Amanhã no Parc Olympique Lyonnais, tudo se jogará nessa balança frágil que separa uma temporada de dúvidas de uma campanha capaz de se transformar em romance. A quartas de final da Coupe de France entre Lyon e Lens servirá como revelador: os Lyonnais respiram melhor desde o inverno de 2025-2026 e sabem que a Copa continua sendo seu atalho preferido para a Europa, enquanto os Sang et Or viajam com a convicção forjada sob Frank Haise de que podem impor seu ritmo em qualquer lugar. Uma vaga na semifinal vale mais do que um troféu potencial: ela oferece a ideia de uma primavera animada, uma lembrança a mais para as arquibancadas, um argumento para reter os pilares na intertemporada.
Lyon construiu seu renascimento ao retomar uma ideia clara de jogo, aquela que Pierre Sage pacientemente inculcou após a tempestade de outono. Roman Yaremchuk permanece como o epicentro do ataque, pronto para se desmarcar para manter a posse de bola e guiar os jovens ao seu redor, enquanto Pavel Šulc é esperado entre as linhas para trazer essa criatividade que desorganiza os blocos adversários. O público se lembra das cinco Copas da França já conquistadas pelo clube, a última em 2012, e começa a sonhar com um retorno a Saint-Denis. Resta a pergunta: os Lyonnais saberão ser pacientes diante de uma defesa lensa que adora provocar erros na zona de saída?

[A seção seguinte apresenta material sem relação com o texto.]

(* ===== verification/ReadOnly.v ===== *)
(** * Computations that only read

    Opening a table or a catalog reads pages and writes none.  On a pool that
    has no dirty page it leaves such a pool: nothing is logged or written to the
    device, and dropping the pool afterwards loses nothing. *)

From S2P Require Import Prelude Bytes Common PageStorage BufferPool BufferPoolSpec PageAccess PageChain HeapTable Catalog QueryExecutor.

(** ** Pools without a dirty page *)

Definition undirty (f : Frame) : Prop := page_dirty (f_page f) = false.
Definition pristine (sink : bool) (bp : BufferPool) : Prop := Forall undirty (bp_frames bp) /\ bp_sink bp = sink.

Lemma pristine_upd g i sink bp :
  (forall f, undirty f -> undirty (g f)) -> pristine sink bp -> pristine sink (upd_frame i g bp).
Proof. intros Hg [Hp Hs]. split; [|done]. simpl. apply Forall_alter; [done|]. auto. Qed.

Lemma pristine_unpin i sink bp : pristine sink bp -> pristine sink (UnpinFrame i bp).
Proof.
  intros Hp. unfold UnpinFrame. destruct (bp_frames bp !! i) as [f|]; [|done].
  destruct (0 <? f_pin f); [|done]. by apply pristine_upd.
Qed.

Lemma restamp_undirty order t fs : Forall undirty fs -> Forall undirty (fst (restamp order t fs)).
Proof.
  revert t fs. induction order as [|i order IH]; intros t fs Hf; simpl; [done|].
  apply IH, Forall_alter; [done|]. by intros.
Qed.

Lemma pristine_next sink bp t bp' : pristine sink bp -> NextTimestamp bp = (t, bp') -> pristine sink bp'.
Proof.
  intros [Hp Hs] [Hk [(o & u & Hf)|Hf]]%NextTimestamp_frames; (split; [|congruence]); rewrite Hf; [by apply restamp_undirty|done].
Qed.

Section Pristine.
Context {E : Type} `{PageEnv E} (sink : bool).
Implicit Types (bp : BufferPool) (e : E).
Abbreviation pristine := (pristine sink).

Lemma FlushFrame_pristine i bp e : pristine bp -> FlushFrame i bp e = (StatusOk, bp, e).
Proof.
  intros Hp. unfold FlushFrame. destruct (bp_frames bp !! i) as [f|] eqn:Hl; [|done].
  rewrite (Forall_lookup_1 _ _ _ _ (proj1 Hp) Hl). by rewrite orb_true_r.
Qed.

Lemma FlushAll_pristine bp e : pristine bp -> exists s, FlushAll bp e = (s, bp, e) /\ (bp_storage bp = true -> s = StatusOk).
Proof.
  intros Hp. unfold FlushAll. destruct (bp_storage bp); cbn [negb]; [|by eexists].
  exists StatusOk. split; [|done]. generalize O. induction (length (bp_frames bp)) as [|n IH]; intros i; [done|].
  simpl. destruct (bp_frames bp !! i) as [f|] eqn:Hl; [|done].
  by rewrite (Forall_lookup_1 _ _ _ _ (proj1 Hp) Hl), orb_true_r.
Qed.

Lemma AcquireFrame_pristine bp e s h bp' e' :
  pristine bp -> AcquireFrame bp e = (s, h, bp', e') -> bp' = bp /\ e' = e.
Proof.
  intros Hp. unfold AcquireFrame, evict_frame. repeat case_match; try (by intros [= <- <- <- <-]);
    rewrite FlushFrame_pristine in * by done; simplify_eq; by intros [= <- <- <- <-].
Qed.

(** [P] is kept by reading and looking; pages are read clean. *)
Context (P : E -> Prop).
Context (P_read : forall id e s out e', P e -> env_read id e = (s, out, e') ->
  P e' /\ (ok s = true -> page_dirty (default PageDefault out) = false)).

Lemma Fetch_pristine out id bp e s h bp' e' :
  pristine bp -> P e -> Fetch out id bp e = (s, h, bp', e') -> pristine bp' /\ P e'.
Proof.
  intros Hp He. unfold Fetch. destruct (negb out); [by intros [= <- <- <- <-]|].
  destruct (negb (bp_storage bp)); [by intros [= <- <- <- <-]|]. destruct (id =? kInvalidId); [by intros [= <- <- <- <-]|].
  destruct (FindFrame id bp) as [i|].
  { destruct (NextTimestamp _) as [t bp1] eqn:En. intros [= <- <- <- <-]. split; [|done].
    apply pristine_upd; [done|]. eapply pristine_next; [|exact En]. by apply pristine_upd. }
  destruct (env_read id e) as [[rs page] e1] eqn:Er. destruct (P_read _ _ _ _ _ He Er) as [He1 Hc].
  destruct (ok rs) eqn:Eo; cbn [negb]; [|by intros [= <- <- <- <-]].
  destruct (AcquireFrame bp e1) as [[[s1 slot] bp1] e2] eqn:Ea.
  destruct (AcquireFrame_pristine _ _ _ _ _ _ Hp Ea) as [-> ->].
  destruct slot as [slot|]; [|by intros [= <- <- <- <-]].
  destruct (NextTimestamp _) as [t bp2] eqn:En. intros [= <- <- <- <-]. split; [|done].
  apply pristine_upd; [done|]. eapply pristine_next; [|exact En]. apply pristine_upd; [|done]. intros f _. by apply Hc.
Qed.
End Pristine.

(** ** Reading computations *)

Section Reads.
Context {E : Type} `{PageEnv E} `{!PageAlloc E} (sink : bool) (P : E -> Prop).

Record read_closed : Prop := {
  rc_read : forall id e s out e', P e -> env_read id e = (s, out, e') ->
    P e' /\ (ok s = true -> page_dirty (default PageDefault out) = false);
  rc_num : forall e s n e', P e -> env_num_pages e = (s, n, e') -> P e';
  rc_exists : forall id e b e', P e -> env_exists id e = (b, e') -> P e' }.

Definition calm_db (d : db E) : Prop := pristine sink (fst d) /\ P (snd d).

(** [m] leaves such a pool, whatever it returns. *)
Definition reads {T A} (m : Code E T A) : Prop :=
  forall t d r t' d', m (t, d) = Some (r, (t', d')) -> calm_db d -> calm_db d'.

(** The same for what does not work on an object. *)
Definition reads_db {A} (f : db E -> option (A * db E)) : Prop :=
  forall d x d', f d = Some (x, d') -> calm_db d -> calm_db d'.

Context (RC : read_closed).
Context {T : Type}.

Lemma reads_ret {A} (x : A) : reads (T := T) (mret x).
Proof. intros t d r t' d' Hm. by injection Hm as <- <- <-. Qed.

Lemma reads_throw {A} s : reads (T := T) (A := A) (throw s).
Proof. intros t d r t' d' Hm. by injection Hm as <- <- <-. Qed.

Lemma reads_check s : reads (T := T) (check s).
Proof. unfold check. destruct (ok s); simpl; [apply reads_ret|apply reads_throw]. Qed.

Lemma reads_access {A} (o : option A) : reads (T := T) (access o).
Proof. intros t d r t' d'. unfold access. destruct o; simpl; [|done]. by intros [= <- <- <-]. Qed.

Lemma reads_members : reads (T := T) members.
Proof. intros t d r t' d' Hm. by injection Hm as <- <- <-. Qed.

Lemma reads_update f : reads (T := T) (update f).
Proof. intros t d r t' d' Hm. by injection Hm as <- <- <-. Qed.

Lemma reads_bind {A B} (m : Code E T A) (k : A -> Code E T B) :
  reads m -> (forall x, reads (k x)) -> reads (m ≫= k).
Proof.
  intros Hm Hk t d r t' d' Hr Hc. unfold mbind, Code_bind in Hr.
  destruct (m (t, d)) as [[r1 [t1 d1]]|] eqn:E1; [|done]. cbn [mbind option_bind] in Hr.
  pose proof (Hm _ _ _ _ _ E1 Hc) as Hc1. destruct r1 as [s|x]; [by injection Hr as <- <- <-|].
  by eapply Hk.
Qed.

Lemma reads_handle_page i : reads (T := T) (handle_page i).
Proof. intros t [bp e] r t' d'. unfold handle_page. destruct (_ !! i); simpl; [|done]. by intros [= <- <- <-]. Qed.

Lemma reads_handle {A} id (body : nat -> Code E T A) :
  (forall i, reads (body i)) -> reads (with_handle id body).
Proof.
  intros Hb t [bp e] r t' d' Hr [Hp He]. unfold with_handle in Hr.
  destruct (Fetch true id bp e) as [[[s h] bp1] e1] eqn:EF.
  pose proof (Fetch_pristine sink P (rc_read RC) _ _ _ _ _ _ _ _ Hp He EF) as Hc1.
  destruct (ok s); cbn [negb] in Hr.
  - destruct h as [i|]; [|done]. cbn [mbind option_bind] in Hr.
    destruct (body i (t, (bp1, e1))) as [[r2 [t2 [bp2 e2]]]|] eqn:E2; [|done]. injection Hr as <- <- <-.
    destruct (Hb i _ _ _ _ _ E2 Hc1) as [Hp2 He2]. split; [|done]. by apply pristine_unpin.
  - injection Hr as <- <- <-. destruct Hc1. split; [|done]. destruct h; [by apply pristine_unpin|done].
Qed.

Lemma reads_num : reads (T := T) storage_NumPages.
Proof.
  intros t [bp e] r t' d' Hr [Hp He]. unfold storage_NumPages in Hr.
  destruct (env_num_pages e) as [[s n] e1] eqn:En. injection Hr as <- <- <-. split; [done|]. by eapply (rc_num RC).
Qed.

Lemma reads_exists id : reads (T := T) (storage_PageExists id).
Proof.
  intros t [bp e] r t' d' Hr [Hp He]. unfold storage_PageExists in Hr.
  destruct (env_exists id e) as [b e1] eqn:En. injection Hr as <- <- <-. split; [done|]. by eapply (rc_exists RC).
Qed.

Lemma reads_call {A} (f : db E -> option (A * db E)) : reads_db f -> reads (T := T) (call f).
Proof.
  intros Hf t d r t' d'. unfold call. destruct (f d) as [[x d1]|] eqn:Ef; [|done]. intros [= <- <- <-].
  by eapply Hf.
Qed.

Lemma reads_walk {A} cyclic (visit : Z -> Z -> A -> Code E T (option Z * A)) fuel max_walk walked page prev acc :
  (forall page prev acc, reads (visit page prev acc)) ->
  reads (walk cyclic visit fuel max_walk walked page prev acc).
Proof.
  intros Hv. revert walked page prev acc. induction fuel as [|fuel IH]; intros walked page prev acc; simpl; [apply reads_access|].
  destruct (max_walk <? walked); [apply reads_throw|]. apply reads_bind; [apply Hv|].
  intros [[next|] acc']; [apply IH|apply reads_ret].
Qed.
End Reads.

(** Follow the program. *)
Ltac reads :=
  repeat (intros; first
    [ assumption
    | apply reads_ret | apply reads_throw | apply reads_check | apply reads_access | apply reads_members
    | apply reads_update | apply reads_handle_page | apply reads_num; assumption | apply reads_exists; assumption
    | apply reads_bind | apply reads_handle; [assumption|] | apply reads_walk | apply reads_call
    | match goal with
      | |- reads _ _ (if ?b then _ else _) => destruct b
      | |- reads _ _ (match ?o with _ => _ end) => destruct o
      end ]); intros.

(** ** Opening *)

Section Open.
Context {E : Type} `{PageEnv E} `{!PageAlloc E} (sink : bool) (P : E -> Prop) (RC : read_closed P).

Lemma LoadDirectory_ids_reads n i handle : reads sink P (LoadDirectory_ids (E := E) n i handle).
Proof. revert i. induction n as [|n IH]; intros i; simpl; reads. apply IH. Qed.

Lemma LoadDirectory_reads : reads sink P (LoadDirectory (E := E)).
Proof. unfold LoadDirectory, LoadDirectory_walk, LoadDirectory_page. reads. apply LoadDirectory_ids_reads. Qed.

(** A static method that runs [m] on a new object. *)
Lemma reads_open {T A B} (m : Code E T A) (t : T) (f : Status + A -> T -> B) :
  reads sink P m -> reads_db sink P (fun d => '(r, (t, d)) ← m (t, d); Some (f r t, d)).
Proof.
  intros Hm d x d'. destruct (m (t, d)) as [[r [t1 d1]]|] eqn:E1; [|done]. cbn [mbind option_bind].
  intros [= <- <-]. by eapply Hm.
Qed.

Lemma HeapTable_Open_reads root : reads_db sink P (HeapTable.Open (E := E) true root).
Proof.
  unfold HeapTable.Open. cbn [negb]. destruct (root =? kInvalidId); [by intros d x d' [= <- <-]|].
  apply (reads_open LoadDirectory _ opened), LoadDirectory_reads.
Qed.

Lemma Load_entries_reads n i handle found : reads sink P (Load_entries (E := E) n i handle found).
Proof. revert i found. induction n as [|n IH]; intros i found; simpl; reads. apply IH. Qed.

Lemma Load_tables_reads found : reads sink P (Load_tables (E := E) found).
Proof. induction found as [|e found IH]; simpl; reads. apply HeapTable_Open_reads. Qed.

Lemma Load_reads : reads sink P (Load (E := E)).
Proof. unfold Load, Load_page. reads; [apply Load_entries_reads|apply Load_tables_reads]. Qed.

Lemma executor_Open_reads root d s oq d' :
  QueryExecutor.Open true root d = Some (s, oq, d') -> calm_db sink P d -> calm_db sink P d'.
Proof.
  unfold QueryExecutor.Open, Catalog.Open. cbn [negb]. destruct (root =? kInvalidId).
  { intros Hx. by simplify_eq/=. }
  destruct (Load (NewCatalog root, d)) as [[r [k d1]]|] eqn:E1; [|done]. intros Hx Hc.
  assert (d1 = d') as <-; [|by eapply Load_reads].
  simpl in Hx. unfold executor_of in Hx. destruct (opened_catalog r k) as [s1 ok1]. by destruct (ok s1); simplify_eq/=.
Qed.

(** Creating a catalog writes to the device only, not through the pool. *)
Context (P_all : forall e, P e).

Lemma reads_alloc {T} : reads sink P (T := T) storage_AllocatePage.
Proof.
  intros t [bp e] r t' d' Hr [Hp He]. unfold storage_AllocatePage in Hr.
  destruct (env_alloc e) as [[s p] e1]. by injection Hr as <- <- <-.
Qed.

Lemma reads_write {T} p : reads sink P (T := T) (storage_WritePage p).
Proof.
  intros t [bp e] r t' d' Hr [Hp He]. unfold storage_WritePage in Hr.
  destruct (env_write p e) as [s e1]. by injection Hr as <- <- <-.
Qed.

Lemma executor_Create_pristine d s oq d' :
  QueryExecutor.Create true d = Some (s, oq, d') -> pristine sink (fst d) -> pristine sink (fst d').
Proof.
  unfold QueryExecutor.Create, Catalog.Create. cbn [negb]. set (m := p ← storage_AllocatePage; _).
  assert (reads sink P m) as Hm.
  { apply reads_bind; [apply reads_alloc|intros p]. apply reads_bind; [apply reads_access|intros root].
    apply reads_bind; [apply reads_write|intros _]. apply reads_bind; [apply reads_update|intros _]. apply Load_reads. }
  destruct (m (NewCatalog kInvalidId, d)) as [[r [k d1]]|] eqn:E1; [|done]. intros Hx Hp.
  assert (d1 = d') as <-; [|by eapply Hm].
  simpl in Hx. unfold executor_of in Hx. destruct (opened_catalog r k) as [s1 ok1]. by destruct (ok s1); simplify_eq/=.
Qed.
End Open.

Lens permanece fiel à sua identidade de 3-4-2-1 fluido, mesmo que as formações oficiais só sejam conhecidas no último momento. Podemos esperar ver Jonathan Gradit e Mohamed Sarr apertando a marcação em Yaremchuk, enquanto Adrien Thomasson ou Allan Saint-Maximin ocuparão esses corredores internos tão caros aos Lensois. O corredor direito, animado por Ruben Aguilar, continua sendo uma das alavancas recorrentes de Haise, e caberá ao lateral esquerdo lyonnais segurar a maré. Por sua vez, Lyon deverá manter um 4-3-3 estruturado, com Maxence Caqueret na primeira linha de lançamento para evitar que o cerco do norte se feche muito rápido.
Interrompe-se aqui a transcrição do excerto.